* [WHAT IS NEEDED] Only the lines below from the one containing "- unfold bpfima_tpm_is_available, bpfima_tpm_available." to the one containing "destruct (negb _); [by apply wp_ret, quiet_self|]. destruct" should be repeated, both included and unchanged.
--*--
Lemma kfunc_reads q s :
  policy_inv s -> bpfima_commit_error (k_commit s) <= 0 ->
  match q with
  | GetRoot buf size => reads_only (bpfima_merkle_get_root buf size) s
  | TpmIsAvailable => reads_only bpfima_tpm_is_available s
  | GetConfig id size buf bufsize => reads_only (bpfima_policy_namespace_get_config id size buf bufsize) s
  | IgnoreCgroup name size flags => reads_only (bpfima_policy_should_ignore_cgroup name size flags) s
  | IgnorePath path size flags => reads_only (bpfima_policy_should_ignore_path path size flags) s
  | ResolvePolicy context size buf bufsize => reads_only (bpfima_policy_resolve context size buf bufsize) s
  | _ => True
  end.
Proof.
  intros Hp He. destruct q; try done; unfold reads_only.
  - unfold bpfima_merkle_get_root. destruct buf; [|by apply wp_ret, quiet_self].
    destruct (negb _); [by apply wp_ret, quiet_self|]. by apply wp_gets, quiet_self.
  - unfold bpfima_tpm_is_available, bpfima_tpm_available. apply wp_bind, wp_default_chip. intros chip n. by apply wp_ret, quiet_refl.
  - unfold bpfima_policy_namespace_get_config. destruct buf; [|by apply wp_ret, quiet_self].
    destruct (negb _); [by apply wp_ret, quiet_self|]. destruct (kfunc_id _ _); [|by apply wp_ret, quiet_self].
    unfold bpfima_policy_read. apply wp_bind, wp_read_locked; [done|by apply wp_ret, quiet_self|]. intros r. by apply wp_ret, quiet_self.
  - unfold bpfima_policy_should_ignore_cgroup. destruct (kfunc_text _ _ _); [|by apply wp_ret, quiet_self].
    apply wp_match_root; [done|]. intros b n. by apply quiet_refl.
  - unfold bpfima_policy_should_ignore_path. destruct (kfunc_text _ _ _); [|by apply wp_ret, quiet_self].
    apply wp_match_root; [done|]. intros b n. by apply quiet_refl.
  - unfold bpfima_policy_resolve. destruct context, buf; try by apply wp_ret, quiet_self.
    destruct (_ || _); [by apply wp_ret, quiet_self|]. apply reads_same; [done|]. by apply resolve_reads.
Qed.

(** Each of them is a move of the log that keeps the policy store. *)
Lemma request_moved q s :
  policy_inv s -> hash_ready s -> bpfima_commit_error (k_commit s) <= 0 -> request_ok q s ->
  wp (run_request q) (fun rc s' => moved s rc s' /\ policy_inv s') s.
Proof.
  intros Hp Hr He Hok. pose proof (kfunc_reads q s Hp He) as Hreads.
  destruct q; cbn [run_request request_ok] in *;
    try (by apply reads_moved); try (by apply kfunc_update_moved).
  - apply reads_moved; [done|]. by apply wp_gets, quiet_self.
  - apply reads_moved; [done|]. by apply changes_hash_reads.
  - by apply dropped_moved, map_write_moved.
  - by apply dropped_moved, apply_write_moved.
  - by apply dropped_moved, update_write_moved.
  - by apply dropped_moved, global_write_moved.
  - apply reads_moved; [done|]. by apply shows_reads, policy_show_reads.
  - apply reads_moved; [done|]. by apply shows_reads, global_policy_reads.
  - apply reads_moved; [done|]. by apply shows_reads, policy_changes_reads.
  - apply reads_moved; [done|]. by apply wp_gets, quiet_self.
  - apply reads_moved; [done|]. by apply status_reads.
  - apply reads_moved; [done|]. apply wp_bind, wp_kalloc. intros ok n. by apply wp_ret, quiet_refl.
  - apply reads_moved; [done|]. by apply wp_gets, quiet_self.
Qed.
End Requests.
--*--
* [TASK RESULT]
  - unfold bpfima_tpm_is_available, bpfima_tpm_available. apply wp_bind, wp_default_chip. intros chip n. by apply wp_ret, quiet_refl.
  - unfold bpfima_policy_namespace_get_config. destruct buf; [|by apply wp_ret, quiet_self].
    destruct (negb _); [by apply wp_ret, quiet_self|]. destruct (kfunc_id _ _); [|by apply wp_ret, quiet_self].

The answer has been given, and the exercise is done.